(* ===== verification/Prelude.v ===== *)
(** * cloud-provider-cherry

    A model of the Kubernetes cloud provider for Cherry Servers, and what it
    does right or wrong. The provider answers the cloud controller manager:
    it maps nodes to servers, gives services of type LoadBalancer a floating
    IP announced over BGP, and keeps one floating IP on a live control plane
    node.

    ** The parts and where they are modelled

    File names of the program are relative to [cherry/]. Records are its
    structs, functions keep its names; a method [T.f] is [f], or [T_f] where
    the name is taken.

    - Instances, [instances.go] and [server_ip.go]: [Instances]. Provider IDs,
      the server of a node, the addresses reported for it.
    - Reservations, [ipreservations.go]: [Reservations]. Floating IPs by tags.
    - BGP, [bgp.go]: [Bgp]. Enabling BGP on the project and on a server.
    - Load balancer controller, [loadbalancers.go]: [LoadBalancers], with
      [Constants] and, for the cluster tag, [GoHash]; properties in
      [LoadBalancerProps]. It calls an implementation through the record
      [loadbalancers.LB] of [LoadBalancer] ([loadbalancers/interface.go]),
      which also holds the implementations [empty] and [kubevip].
    - MetalLB, [loadbalancers/metallb/metallb.go] and [bgp_peers.go]:
      [MetalLB] and [MetalLBPeers]. The load balancer works on a
      [Configurer]; the class [ConfigurerLaws] says what one promises, and
      [MetalLB] proves [RemoveService] against the class and that the
      custom resource configurer keeps the promises; [MetalLBConverge] shows
      that reconciling a service again settles.
    - Custom resources, [metallb/crd.go]: [Crd]; its exact effect on the API
      server's store in [CrdPeers] and [CrdPools], over [CrdStore]; that
      repeating the updates settles in [CrdConverge].
    - Configuration file and config map, [metallb/config.go], [resource.go]
      and [configmap.go]: data in [MetalLBTypes], the services a peer records
      in [ServiceSelectors] (shared with [Crd]), comparisons in
      [MetalLBEqual], the file and the configurer in [ConfigFile]; properties
      in [SelectorOrder] (node selectors), [PoolOrder] (pools) and
      [ConfigFileProps].
    - Control plane endpoint, [fip_controlplane_reconciliation.go] and
      [ssa-helpers.go]: [ControlPlane], properties in [ControlPlaneProps].
    - The parts put together: [System] is the load balancer controller on
      top of MetalLB on top of the custom resources, [Controllers] the load
      balancer controller beside the control plane endpoint manager, whole
      calls and events one after the other. [Concurrent] runs the same
      definitions in any number of threads that take turns between any two
      calls to the API, over [Interleaving].
    - Configuration, [config.go]: [Config].
    - Wiring, [cloud.go], and [main.go]: [Cloud].
    - API simulator of the tests, [server/store/memory.go] and
      [server/server.go]: [Store] and [Server]; [ServerProps]. The numbers
      it gives to concurrent requests: [StoreConcurrency].

    The parts of Go's library the program uses are written out where their
    result matters: [GoStrings], [Netip], [GoNet], [GoTime], [GoSort],
    [GoSortEff], [GoSlices], [GoHash].

    ** How state and effects are modelled

    A function that calls a client is in the monad [M W] below: it takes the
    world [W] and gives a value, an error or a panic, and the world as it is
    then; nothing is rolled back. The clients (Cherry Servers, Kubernetes,
    custom resources, HTTP) are classes over [W] in [Api] with the laws the
    proofs use; [World] is one concrete instance, in which the witnesses
    run. Nothing is assumed of [W] by the definitions, so they also run in
    the [shared] world of [Interleaving], where each call finds the world as
    the other threads left it. Shared memory is explicit where the code relies on it: the store of
    the simulator keeps pointers and cells, the comparisons of [MetalLBEqual]
    return what their sorting in place leaves, the slice functions of
    [GoSlices] return what is left of the array. [range] over a map gives the
    entries in an order the class [GoRange] leaves open. Panics are results:
    the theorems say where they happen.

    ** What the theorems show

    - Control plane: a health check moves the address only when it has to and
      only to a live eligible node, and does so when one answers, unless one
      that answers has a provider ID that names no server; nothing else of
      the reservations ever changes; what the two ports of the manager are
      after any events; with the addresses the provider itself reports an
      assigned address is not recognised, and both handlers then only list
      the reservations.
    - Load balancers: at most one reservation per service whatever fails;
      what each operation leaves behind, and what a failed deletion loses;
      services managed by others are not touched.
    - The parts together: creating and deleting a service leaves no
      reservation, pool or recorded service behind, serving it again changes
      nothing, and over any run of both controllers no service comes to have
      two reservations, a service keeps its address until it is deleted and
      the endpoint of the control plane is never lost.
    - The same under any interleaving of single API calls, without the locks,
      as long as no service is served by two threads at once; what two such
      threads do wrong, and how two updates of one peer lose a service.
    - MetalLB: the exact effect of every operation on peers, pools and
      advertisements, also of the loop that shortens the list it runs over;
      adding a pool of its own and removing it is the identity where the
      default advertisement is well formed; removing a service takes away
      exactly that service, on any configurer that keeps the promises; the
      config map configurer does not. Reconciling a service twice reaches a
      state that reconciling keeps, if no other pool has its address; with
      another pool it never settles.
    - Configuration file: [NodeSelectors.Equal], which sorts with a [Less]
      that writes, is equality up to order where [Less] is an order, and so
      is the comparison of pools; a pool added and removed, joined to its
      twin or not, gives the file back up to that order; peers added and
      removed.
    - Configuration and wiring: bounds of an accepted configuration, settings
      that are ignored, and how an unknown load balancer scheme fails.
    - Simulator: its handlers refine an abstract map of objects, IDs are
      unique in every reachable state and those of the objects in all four
      maps, what is created can be read; its
      numbering, run one memory access at a time under any schedule, behaves
      as if each call were made at once, and always ends.
    - Nodes: provider IDs are read back as written and never panic.

    ** Bounds and fuel

    [int] is 64 bits wide; conversions to 16 and 32 bits wrap and parsing
    checks its range. [Split] takes as fuel the length of the string, enough
    because each cut takes a byte ([Join_Split], [Split_Join]);
    [ParseDuration] the same, one unit more ([duration_loop_fuel]); the
    sixteen bytes of an IPv6 address bound its parser. Sorting up to
    twelve elements is Go's insertion sort; above that, classes state what
    any correct sort gives. A call of [getID] takes eight steps, so a
    schedule that makes n calls ends after exactly 8 n ([steps_left]).

    ** Not modelled

    - [url.Parse], label selector parsing, JSON and YAML codecs, the router
      of the simulator: library code, parameters of the model.
    - Informers, work queues and the locks of [client-go]: the handlers they
      call are modelled. They run one at a time except in [Concurrent], where
      they are interleaved between API calls; there a handler of the endpoint
      manager finds any ports, which it reads once. Only [getID] is
      interleaved at the level of memory accesses; the simulator's maps and
      the manager's ports are read and written without a common lock, which
      is noted and not modelled.
    - Why the MetalLB client of the cluster cannot be built: without it
      [NewLB] ends the process, modelled as a panic.
    - Logging; the flags of [main]. The library is not modelled, among it
      the queues that decide which service is worked on when.
    - Arrays shared between the two operands of one comparison in
      [config.go].

    ** This file

    Errors, results and the monad with its inversion tactic [inv_ok]; the
    frame predicate [keeps] with the hint database [keeps]; integers, maps
    and [range]. *)

From stdpp Require Export base gmap strings list sorting pretty fin_maps.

◇ ◇ ◇ ◇ ◇ ◇ ◇

# [How to complete this task]
Set down the lines of the listing above verbatim, first line through the line containing "in [ServiceSelectors] (shared", inclusive; add no other lines.

# [Your response]
(* ===== verification/Prelude.v ===== *)
(** * cloud-provider-cherry

    A model of the Kubernetes cloud provider for Cherry Servers, and what it
    does right or wrong. The provider answers the cloud controller manager:
    it maps nodes to servers, gives services of type LoadBalancer a floating
    IP announced over BGP, and keeps one floating IP on a live control plane
    node.

    ** The parts and where they are modelled

    File names of the program are relative to [cherry/]. Records are its
    structs, functions keep its names; a method [T.f] is [f], or [T_f] where
    the name is taken.

    - Instances, [instances.go] and [server_ip.go]: [Instances]. Provider IDs,
      the server of a node, the addresses reported for it.
    - Reservations, [ipreservations.go]: [Reservations]. Floating IPs by tags.
    - BGP, [bgp.go]: [Bgp]. Enabling BGP on the project and on a server.
    - Load balancer controller, [loadbalancers.go]: [LoadBalancers], with
      [Constants] and, for the cluster tag, [GoHash]; properties in
      [LoadBalancerProps]. It calls an implementation through the record
      [loadbalancers.LB] of [LoadBalancer] ([loadbalancers/interface.go]),
      which also holds the implementations [empty] and [kubevip].
    - MetalLB, [loadbalancers/metallb/metallb.go] and [bgp_peers.go]:
      [MetalLB] and [MetalLBPeers]. The load balancer works on a
      [Configurer]; the class [ConfigurerLaws] says what one promises, and
      [MetalLB] proves [RemoveService] against the class and that the
      custom resource configurer keeps the promises; [MetalLBConverge] shows
      that reconciling a service again settles.
    - Custom resources, [metallb/crd.go]: [Crd]; its exact effect on the API
      server's store in [CrdPeers] and [CrdPools], over [CrdStore]; that
      repeating the updates settles in [CrdConverge].
    - Configuration file and config map, [metallb/config.go], [resource.go]
      and [configmap.go]: data in [MetalLBTypes], the services a peer records
      in [ServiceSelectors] (shared with [Crd]), comparisons in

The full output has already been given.